- ACTIVITY -
Would you output the entries below only from the line containing "(** ** Decimal digits *)" through the line containing "Lemma decimal_below_S f", exactly as they stand and with both ends included?

(Collected data entries)
--------

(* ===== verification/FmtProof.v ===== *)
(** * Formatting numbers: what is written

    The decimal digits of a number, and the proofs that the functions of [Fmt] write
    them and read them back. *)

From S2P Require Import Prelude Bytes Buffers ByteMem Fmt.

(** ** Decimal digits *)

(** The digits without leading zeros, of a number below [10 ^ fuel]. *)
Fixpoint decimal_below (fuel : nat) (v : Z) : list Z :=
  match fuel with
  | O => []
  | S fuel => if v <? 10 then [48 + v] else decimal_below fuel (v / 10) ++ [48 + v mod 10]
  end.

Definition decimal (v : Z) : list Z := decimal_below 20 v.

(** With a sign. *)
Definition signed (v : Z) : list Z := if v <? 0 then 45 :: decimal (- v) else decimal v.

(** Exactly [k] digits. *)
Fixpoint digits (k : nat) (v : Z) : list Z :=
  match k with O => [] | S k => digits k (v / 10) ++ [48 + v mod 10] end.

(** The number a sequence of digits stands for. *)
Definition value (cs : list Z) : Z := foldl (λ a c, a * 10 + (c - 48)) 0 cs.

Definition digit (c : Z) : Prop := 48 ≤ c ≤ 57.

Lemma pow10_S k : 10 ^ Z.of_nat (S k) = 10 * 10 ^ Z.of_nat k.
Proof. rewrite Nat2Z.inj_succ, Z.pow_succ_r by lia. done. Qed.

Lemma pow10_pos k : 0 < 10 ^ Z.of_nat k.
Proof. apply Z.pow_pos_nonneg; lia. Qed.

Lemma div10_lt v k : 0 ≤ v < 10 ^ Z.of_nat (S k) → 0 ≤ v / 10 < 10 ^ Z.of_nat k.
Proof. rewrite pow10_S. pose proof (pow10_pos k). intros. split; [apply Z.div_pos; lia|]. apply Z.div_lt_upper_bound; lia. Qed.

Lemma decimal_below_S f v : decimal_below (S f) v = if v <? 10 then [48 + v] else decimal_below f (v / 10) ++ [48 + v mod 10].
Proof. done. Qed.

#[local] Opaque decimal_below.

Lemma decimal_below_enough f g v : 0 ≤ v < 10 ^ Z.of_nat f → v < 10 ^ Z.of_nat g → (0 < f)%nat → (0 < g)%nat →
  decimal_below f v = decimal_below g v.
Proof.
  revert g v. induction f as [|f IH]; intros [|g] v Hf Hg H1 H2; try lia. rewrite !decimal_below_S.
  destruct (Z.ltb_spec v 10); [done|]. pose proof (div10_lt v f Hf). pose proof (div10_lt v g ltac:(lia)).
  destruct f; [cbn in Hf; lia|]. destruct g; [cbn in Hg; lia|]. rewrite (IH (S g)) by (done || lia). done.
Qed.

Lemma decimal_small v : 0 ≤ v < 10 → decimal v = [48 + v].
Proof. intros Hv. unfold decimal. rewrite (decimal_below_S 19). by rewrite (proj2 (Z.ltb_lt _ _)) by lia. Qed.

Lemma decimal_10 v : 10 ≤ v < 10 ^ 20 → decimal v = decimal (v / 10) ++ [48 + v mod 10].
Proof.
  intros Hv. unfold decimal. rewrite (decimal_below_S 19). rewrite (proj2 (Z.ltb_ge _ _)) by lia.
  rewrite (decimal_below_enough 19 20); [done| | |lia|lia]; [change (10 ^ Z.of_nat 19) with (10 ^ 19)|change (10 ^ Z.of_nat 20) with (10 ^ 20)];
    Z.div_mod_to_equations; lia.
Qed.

--------

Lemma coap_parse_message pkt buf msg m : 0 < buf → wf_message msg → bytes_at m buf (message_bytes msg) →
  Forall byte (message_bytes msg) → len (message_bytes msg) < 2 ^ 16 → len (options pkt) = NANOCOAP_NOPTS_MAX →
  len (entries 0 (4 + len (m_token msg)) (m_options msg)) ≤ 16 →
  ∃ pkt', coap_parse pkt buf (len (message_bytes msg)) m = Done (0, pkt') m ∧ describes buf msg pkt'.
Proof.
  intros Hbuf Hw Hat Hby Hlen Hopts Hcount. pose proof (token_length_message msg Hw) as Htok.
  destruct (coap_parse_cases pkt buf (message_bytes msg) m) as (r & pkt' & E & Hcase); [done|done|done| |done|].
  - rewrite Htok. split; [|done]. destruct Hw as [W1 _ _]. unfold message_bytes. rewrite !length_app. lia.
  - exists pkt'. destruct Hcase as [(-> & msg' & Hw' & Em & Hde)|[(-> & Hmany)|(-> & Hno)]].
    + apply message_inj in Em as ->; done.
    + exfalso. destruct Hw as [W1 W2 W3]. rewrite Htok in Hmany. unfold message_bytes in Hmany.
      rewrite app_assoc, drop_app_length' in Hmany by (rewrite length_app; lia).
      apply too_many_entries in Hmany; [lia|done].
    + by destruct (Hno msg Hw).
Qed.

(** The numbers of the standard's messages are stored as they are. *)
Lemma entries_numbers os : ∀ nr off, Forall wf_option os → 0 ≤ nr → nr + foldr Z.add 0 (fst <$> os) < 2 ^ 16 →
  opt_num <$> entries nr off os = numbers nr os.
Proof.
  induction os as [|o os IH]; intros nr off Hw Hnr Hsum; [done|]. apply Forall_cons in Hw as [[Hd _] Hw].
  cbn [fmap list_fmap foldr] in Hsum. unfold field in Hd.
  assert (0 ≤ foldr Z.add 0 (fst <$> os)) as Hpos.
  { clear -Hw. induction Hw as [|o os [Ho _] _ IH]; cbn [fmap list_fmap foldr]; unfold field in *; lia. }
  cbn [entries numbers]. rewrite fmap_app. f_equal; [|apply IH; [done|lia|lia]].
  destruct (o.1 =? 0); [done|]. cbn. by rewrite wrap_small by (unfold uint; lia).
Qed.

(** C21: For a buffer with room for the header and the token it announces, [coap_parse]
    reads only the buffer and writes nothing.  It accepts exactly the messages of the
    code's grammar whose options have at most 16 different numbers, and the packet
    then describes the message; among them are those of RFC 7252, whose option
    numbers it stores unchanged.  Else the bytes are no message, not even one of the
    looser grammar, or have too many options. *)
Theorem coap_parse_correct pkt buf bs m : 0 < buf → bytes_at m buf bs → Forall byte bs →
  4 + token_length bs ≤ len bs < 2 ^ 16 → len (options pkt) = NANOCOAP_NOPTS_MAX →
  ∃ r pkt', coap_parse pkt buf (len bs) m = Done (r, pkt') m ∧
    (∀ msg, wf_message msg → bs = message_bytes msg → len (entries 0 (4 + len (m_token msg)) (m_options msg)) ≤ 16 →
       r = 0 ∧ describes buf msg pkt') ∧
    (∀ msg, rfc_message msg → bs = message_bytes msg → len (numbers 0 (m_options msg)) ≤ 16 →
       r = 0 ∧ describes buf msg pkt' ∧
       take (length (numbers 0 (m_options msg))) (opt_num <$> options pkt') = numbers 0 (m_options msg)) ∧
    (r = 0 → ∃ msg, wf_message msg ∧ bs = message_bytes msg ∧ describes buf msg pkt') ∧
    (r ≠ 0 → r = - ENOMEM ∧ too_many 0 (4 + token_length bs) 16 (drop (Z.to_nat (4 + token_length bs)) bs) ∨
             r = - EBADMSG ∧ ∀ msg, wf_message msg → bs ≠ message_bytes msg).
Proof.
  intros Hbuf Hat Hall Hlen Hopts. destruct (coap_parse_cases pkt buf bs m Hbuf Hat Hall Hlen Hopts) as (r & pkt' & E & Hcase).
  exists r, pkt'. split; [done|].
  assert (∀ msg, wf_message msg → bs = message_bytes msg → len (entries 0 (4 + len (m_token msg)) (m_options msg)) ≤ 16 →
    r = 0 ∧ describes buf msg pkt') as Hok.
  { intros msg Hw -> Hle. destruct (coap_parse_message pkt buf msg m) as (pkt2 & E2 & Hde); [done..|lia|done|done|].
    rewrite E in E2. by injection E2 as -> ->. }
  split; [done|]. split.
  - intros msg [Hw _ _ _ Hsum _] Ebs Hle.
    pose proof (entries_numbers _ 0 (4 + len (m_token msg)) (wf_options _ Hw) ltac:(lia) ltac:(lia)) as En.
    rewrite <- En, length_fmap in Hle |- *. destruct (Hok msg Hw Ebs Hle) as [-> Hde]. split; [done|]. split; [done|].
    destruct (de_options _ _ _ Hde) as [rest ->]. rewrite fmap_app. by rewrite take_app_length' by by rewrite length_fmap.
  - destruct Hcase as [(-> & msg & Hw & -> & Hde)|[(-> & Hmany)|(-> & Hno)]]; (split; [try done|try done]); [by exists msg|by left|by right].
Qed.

--------

- EXERCISE RESPONSE -
(** ** Decimal digits *)

(** The digits without leading zeros, of a number below [10 ^ fuel]. *)
Fixpoint decimal_below (fuel : nat) (v : Z) : list Z :=
  match fuel with
  | O => []
  | S fuel => if v <? 10 then [48 + v] else decimal_below fuel (v / 10) ++ [48 + v mod 10]
  end.

Definition decimal (v : Z) : list Z := decimal_below 20 v.

(** With a sign. *)
Definition signed (v : Z) : list Z := if v <? 0 then 45 :: decimal (- v) else decimal v.

(** Exactly [k] digits. *)
Fixpoint digits (k : nat) (v : Z) : list Z :=
  match k with O => [] | S k => digits k (v / 10) ++ [48 + v mod 10] end.

(** The number a sequence of digits stands for. *)
Definition value (cs : list Z) : Z := foldl (λ a c, a * 10 + (c - 48)) 0 cs.

Definition digit (c : Z) : Prop := 48 ≤ c ≤ 57.

Lemma pow10_S k : 10 ^ Z.of_nat (S k) = 10 * 10 ^ Z.of_nat k.
Proof. rewrite Nat2Z.inj_succ, Z.pow_succ_r by lia. done. Qed.

Lemma pow10_pos k : 0 < 10 ^ Z.of_nat k.
Proof. apply Z.pow_pos_nonneg; lia. Qed.

Lemma div10_lt v k : 0 ≤ v < 10 ^ Z.of_nat (S k) → 0 ≤ v / 10 < 10 ^ Z.of_nat k.
Proof. rewrite pow10_S. pose proof (pow10_pos k). intros. split; [apply Z.div_pos; lia|]. apply Z.div_lt_upper_bound; lia. Qed.

Lemma decimal_below_S f v : decimal_below (S f) v = if v <? 10 then [48 + v] else decimal_below f (v / 10) ++ [48 + v mod 10].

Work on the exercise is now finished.